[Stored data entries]
++++++++++
(* ===== verification/Telemetry.v ===== *)
(** * Telemetry state (src/software/application/dashboard.c, lines 19-57)

    The statistics and the event queue the other tasks report to.  Every
    function runs its updates in a critical section, so each is one atomic
    step on the state.  The queue is FreeRTOS code: the class [Queue] has its
    two operations, arbitrary in the theorems. *)
From S2P Require Import Prelude Json Ina700 Protocol.
Local Open Scope cword_scope.

(** [xQueueSend(q,item,0)] with [true] for [pdPASS], and [xQueueReceive]. *)
Class Queue (Q : Type) := {
  xQueueSend : Q → miner_event → bool * Q;
  xQueueReceive : Q → option miner_event * Q;
}.

(** ** Updates of single fields of [miner_stats] *)
Definition with_job (id : list Z) (n : Z) (s : miner_stats) : miner_stats :=
  MinerStats id n (submitted s) (accepted s) (rejected s) (invalid s) (dropped s) (hashrate_hps s)
    (sample_ms s) (engines s) (hw_version s) (bootloader_version s) (hashes_total s) (connected s)
    (st_authorized s) (mining s) (hashrate_valid s) (power s).
Definition with_shares (sub acc rej inv : Z) (s : miner_stats) : miner_stats :=
  MinerStats (st_job_id s) (jobs s) sub acc rej inv (dropped s) (hashrate_hps s)
    (sample_ms s) (engines s) (hw_version s) (bootloader_version s) (hashes_total s) (connected s)
    (st_authorized s) (mining s) (hashrate_valid s) (power s).
Definition with_dropped (n : Z) (s : miner_stats) : miner_stats :=
  MinerStats (st_job_id s) (jobs s) (submitted s) (accepted s) (rejected s) (invalid s) n (hashrate_hps s)
    (sample_ms s) (engines s) (hw_version s) (bootloader_version s) (hashes_total s) (connected s)
    (st_authorized s) (mining s) (hashrate_valid s) (power s).
Definition with_flags (con auth min : bool) (s : miner_stats) : miner_stats :=
  MinerStats (st_job_id s) (jobs s) (submitted s) (accepted s) (rejected s) (invalid s) (dropped s)
    (hashrate_hps s) (sample_ms s) (engines s) (hw_version s) (bootloader_version s) (hashes_total s)
    con auth min (hashrate_valid s) (power s).
Definition with_power (p : ina700_sample * ina700_sample) (s : miner_stats) : miner_stats :=
  MinerStats (st_job_id s) (jobs s) (submitted s) (accepted s) (rejected s) (invalid s) (dropped s)
    (hashrate_hps s) (sample_ms s) (engines s) (hw_version s) (bootloader_version s) (hashes_total s)
    (connected s) (st_authorized s) (mining s) (hashrate_valid s) p.
Definition with_rate (hps ms total : Z) (ok : bool) (s : miner_stats) : miner_stats :=
  MinerStats (st_job_id s) (jobs s) (submitted s) (accepted s) (rejected s) (invalid s) (dropped s)
    hps ms (engines s) (hw_version s) (bootloader_version s) total
    (connected s) (st_authorized s) (mining s) ok (power s).

Definition with_versions (n hw boot : Z) (s : miner_stats) : miner_stats :=
  MinerStats (st_job_id s) (jobs s) (submitted s) (accepted s) (rejected s) (invalid s) (dropped s)
    (hashrate_hps s) (sample_ms s) n hw boot (hashes_total s)
    (connected s) (st_authorized s) (mining s) (hashrate_valid s) (power s).

(** ** The code *)

Record telemetry (Q : Type) := Telemetry { stats : miner_stats; events : option Q }.
Arguments Telemetry {Q} _ _. Arguments stats {Q} _. Arguments events {Q} _.

Definition named (name : string) (e : miner_event) : bool := bool_decide (ev_name e = str name).

(** One [if(!strcmp(event->name,...))] of the first critical section. *)
Definition on (name : string) (f : miner_stats → miner_stats) (e : miner_event) (s : miner_stats)
    : miner_stats := if named name e then f s else s.

Definition inc_submitted s := with_shares (submitted s +32 1) (accepted s) (rejected s) (invalid s) s.
Definition inc_accepted s := with_shares (submitted s) (accepted s +32 1) (rejected s) (invalid s) s.
Definition inc_rejected s := with_shares (submitted s) (accepted s) (rejected s +32 1) (invalid s) s.
Definition inc_invalid s := with_shares (submitted s) (accepted s) (rejected s) (invalid s +32 1) s.
Definition pool_up s := with_flags true (st_authorized s) (mining s) s.
Definition pool_auth s := with_flags (connected s) true (mining s) s.
Definition pool_down s := with_job [] (jobs s) (with_flags false false false s).

(** The first critical section of [telemetry_detail]. *)
Definition count_event (e : miner_event) (s : miner_stats) : miner_stats :=
  let s := on "solution_submitted" inc_submitted e s in
  let s := on "solution_accepted" inc_accepted e s in
  let s := on "solution_rejected" inc_rejected e s in
  let s := on "hardware_solution_invalid" inc_invalid e s in
  let s := on "pool_connected" pool_up e s in
  let s := on "pool_authorized" pool_auth e s in
  on "pool_disconnected" pool_down e s.

Section telemetry.
Context {Q : Type} `{Queue Q}.
Implicit Types t : telemetry Q.

Definition telemetry_power (p : ina700_sample * ina700_sample) t : telemetry Q :=
  Telemetry (with_power p (stats t)) (events t).

Definition telemetry_detail (e : miner_event) t : telemetry Q :=
  let s := count_event e (stats t) in
  match events t with
  | None => Telemetry s None
  | Some q =>
      let '(ok, q) := xQueueSend q e in
      Telemetry (if ok then s else with_dropped (dropped s +32 1) s) (Some q)
  end.

Definition telemetry_event (event : list Z) t : telemetry Q :=
  telemetry_detail (MinerEvent (snd (snprintf 64 event)) (st_job_id (stats t)) [] [] (jobs (stats t))) t.

Definition telemetry_job (id : list Z) t : Z * telemetry Q :=
  let s := with_job (snd (snprintf 128 id)) (jobs (stats t) +32 1) (stats t) in
  (jobs s, telemetry_event (str "mining_job_received") (Telemetry s (events t))).

Definition telemetry_mining (active : bool) t : telemetry Q :=
  Telemetry (with_flags (connected (stats t)) (st_authorized (stats t)) active (stats t)) (events t).
End telemetry.

(** ** Counting *)

Definition tally (name : string) (es : list miner_event) : Z :=
  Z.of_nat (length (filter (λ e, named name e) es)).

Lemma tally_cons name e es : tally name (e :: es) = (if named name e then 1 else 0) + tally name es.
Proof. unfold tally. rewrite filter_cons. destruct (named name e); cbn [decide]; simpl length; lia. Qed.

Section counting.
Context {Q : Type} `{Queue Q}.

(** How many of the events the queue took, and the queue after them. *)
Fixpoint queued (es : list miner_event) (q : Q) : Z :=
  match es with
  | [] => 0
  | e :: es => let '(ok, q) := xQueueSend q e in (if ok then 1 else 0) + queued es q
  end.

Definition report (es : list miner_event) (t : telemetry Q) : telemetry Q :=
  foldl (λ t e, telemetry_detail e t) t es.

Lemma on_other {A} (field : miner_stats → A) name f e s :
  (∀ s, field (f s) = field s) → field (on name f e s) = field s.
Proof. intros Hf. unfold on. by case_match. Qed.

Lemma on_inc (field : miner_stats → Z) name f e s :
  (∀ s, field (f s) = field s +32 1) →
  field (on name f e s) = (if named name e then field s +32 1 else field s).
Proof. intros Hf. unfold on. by case_match. Qed.

Lemma count_event_shares e s :
  submitted (count_event e s) = (if named "solution_submitted" e then submitted s +32 1 else submitted s) ∧
  accepted (count_event e s) = (if named "solution_accepted" e then accepted s +32 1 else accepted s) ∧
  rejected (count_event e s) = (if named "solution_rejected" e then rejected s +32 1 else rejected s) ∧
  invalid (count_event e s) =
    (if named "hardware_solution_invalid" e then invalid s +32 1 else invalid s) ∧
  dropped (count_event e s) = dropped s ∧ jobs (count_event e s) = jobs s.
Proof.
  unfold count_event. cbv zeta.
  split_and!; repeat rewrite (on_other _ _ _ _ _) by reflexivity; try reflexivity;
    rewrite on_inc by reflexivity; by repeat rewrite (on_other _ _ _ _ _) by reflexivity.
Qed.

Lemma telemetry_detail_shares e (t : telemetry Q) :
  let s' := stats (telemetry_detail e t) in let s := stats t in
  submitted s' = (if named "solution_submitted" e then submitted s +32 1 else submitted s) ∧
  accepted s' = (if named "solution_accepted" e then accepted s +32 1 else accepted s) ∧
  rejected s' = (if named "solution_rejected" e then rejected s +32 1 else rejected s) ∧
  invalid s' = (if named "hardware_solution_invalid" e then invalid s +32 1 else invalid s).
Proof.
  unfold telemetry_detail. destruct (count_event_shares e (stats t)) as (H1 & H2 & H3 & H4 & _).
  destruct (events t) as [q|]; [|done]. destruct (xQueueSend q e) as [ok q']. by destruct ok.
Qed.

Definition shares_ok (s : miner_stats) : Prop :=
  Forall (in_bits 32) [submitted s; accepted s; rejected s; invalid s; dropped s].

Lemma if_u32 (b : bool) x y : is_u32 x → is_u32 y → is_u32 (if b then x else y).
Proof. by destruct b. Qed.

Lemma count_step (b : bool) n k : (if b then u32 (n + 1) else n) +32 k = n +32 ((if b then 1 else 0) + k).
Proof. destruct b; [|done]. rewrite u32_add_l. f_equal. lia. Qed.

Lemma report_shares es (t : telemetry Q) :
  shares_ok (stats t) →
  let s' := stats (report es t) in let s := stats t in
  submitted s' = submitted s +32 tally "solution_submitted" es ∧
  accepted s' = accepted s +32 tally "solution_accepted" es ∧
  rejected s' = rejected s +32 tally "solution_rejected" es ∧
  invalid s' = invalid s +32 tally "hardware_solution_invalid" es.
Proof.
  cbv zeta. unfold shares_ok. intros Hok. repeat rewrite Forall_cons in Hok. destruct Hok as (H1 & H2 & H3 & H4 & _).
  revert t H1 H2 H3 H4. induction es as [|e es IH]; intros t H1 H2 H3 H4.
  - unfold tally. cbn. rewrite !Z.add_0_r. by rewrite !u32_small by done.
  - change (report (e :: es) t) with (report es (telemetry_detail e t)).
    destruct (telemetry_detail_shares e t) as (E1 & E2 & E3 & E4).
    rewrite !tally_cons, <-!count_step.
    rewrite <-E1, <-E2, <-E3, <-E4. apply IH;
      [rewrite E1|rewrite E2|rewrite E3|rewrite E4]; (apply if_u32; [apply u32_range|assumption]).
Qed.

Lemma report_dropped es (t : telemetry Q) q :
  events t = Some q → is_u32 (dropped (stats t)) →
  dropped (stats (report es t)) = dropped (stats t) +32 (Z.of_nat (length es) - queued es q).
Proof.
  revert t q. induction es as [|e es IH]; intros t q Hq Hd; cbn [queued length].
  - rewrite Z.sub_diag, Z.add_0_r. by rewrite u32_small.
  - change (report (e :: es) t) with (report es (telemetry_detail e t)).
    destruct (count_event_shares e (stats t)) as (_ & _ & _ & _ & Hdr & _).
    destruct (xQueueSend q e) as [ok q'] eqn:Hsend.
    assert (telemetry_detail e t = Telemetry
      (if ok then count_event e (stats t) else
        with_dropped (dropped (count_event e (stats t)) +32 1) (count_event e (stats t))) (Some q')) as Hdet.
    { unfold telemetry_detail. by rewrite Hq, Hsend. }
    rewrite Hdet, (IH _ q'); [|done|].
    + destruct ok; cbn [stats dropped with_dropped]; rewrite Hdr; [|rewrite u32_add_l]; f_equal; lia.
    + destruct ok; cbn [stats dropped with_dropped]; [by rewrite Hdr|apply u32_range].
Qed.
End counting.

(** A bounded queue, for the examples. *)
Module ListQueue.
#[global] Instance ops : Queue (list miner_event) := {
  xQueueSend q e := if bool_decide (length q < 2)%nat then (true, q ++ [e]) else (false, q);
  xQueueReceive q := match q with [] => (None, []) | e :: q => (Some e, q) end;
}.
End ListQueue.

(** C39. No report is lost silently.  After any sequence of events the share
    counters have grown by the number of events of their kind, and
    [events_dropped] by the number of events the queue did not take, all
    modulo 2^32. *)
Theorem telemetry_counts {Q} `{Queue Q} (es : list miner_event) (t : telemetry Q) q :
  shares_ok (stats t) → events t = Some q →
  let s' := stats (report es t) in let s := stats t in
  submitted s' = submitted s +32 tally "solution_submitted" es ∧
  accepted s' = accepted s +32 tally "solution_accepted" es ∧
  rejected s' = rejected s +32 tally "solution_rejected" es ∧
  invalid s' = invalid s +32 tally "hardware_solution_invalid" es ∧
  dropped s' = dropped s +32 (Z.of_nat (length es) - queued es q).
Proof.
  intros Hok Hq. cbv zeta. destruct (report_shares es t Hok) as (H1 & H2 & H3 & H4).
  split_and!; try done. apply report_dropped; [done|].
  unfold shares_ok in Hok. repeat rewrite Forall_cons in Hok. tauto.
Qed.

Lemma telemetry_counts_witness :
  let e name := MinerEvent (str name) [] [] [] 0 in
  let es := [e "solution_submitted"; e "solution_accepted"; e "solution_submitted"]%string in
  let t := Telemetry example_stats (Some []) in
  submitted (stats (report es t)) = 4 ∧ dropped (stats (report es t)) = 7.
Proof.
  cbv zeta.
  match goal with |- submitted (stats (report ?es ?t)) = _ ∧ _ =>
    destruct (telemetry_counts es t [] ltac:(refine (bool_decide_unpack _ _); vm_compute; exact I) eq_refl)
      as (H1 & _ & _ & _ & H2) end.
  rewrite H1, H2. vm_compute. split; reflexivity.
Defined.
++++++++++
Prompt: Once the line with "destruct (telemetry_detail_shares e" is found in the records above, print exactly that line and every line after it through the line with "destruct (count_event_shares e (stats t)) as (_".

The completed task:
    destruct (telemetry_detail_shares e t) as (E1 & E2 & E3 & E4).
    rewrite !tally_cons, <-!count_step.
    rewrite <-E1, <-E2, <-E3, <-E4. apply IH;
      [rewrite E1|rewrite E2|rewrite E3|rewrite E4]; (apply if_u32; [apply u32_range|assumption]).
Qed.

Lemma report_dropped es (t : telemetry Q) q :
  events t = Some q → is_u32 (dropped (stats t)) →
  dropped (stats (report es t)) = dropped (stats t) +32 (Z.of_nat (length es) - queued es q).
Proof.
  revert t q. induction es as [|e es IH]; intros t q Hq Hd; cbn [queued length].
  - rewrite Z.sub_diag, Z.add_0_r. by rewrite u32_small.
  - change (report (e :: es) t) with (report es (telemetry_detail e t)).
    destruct (count_event_shares e (stats t)) as (_ & _ & _ & _ & Hdr & _).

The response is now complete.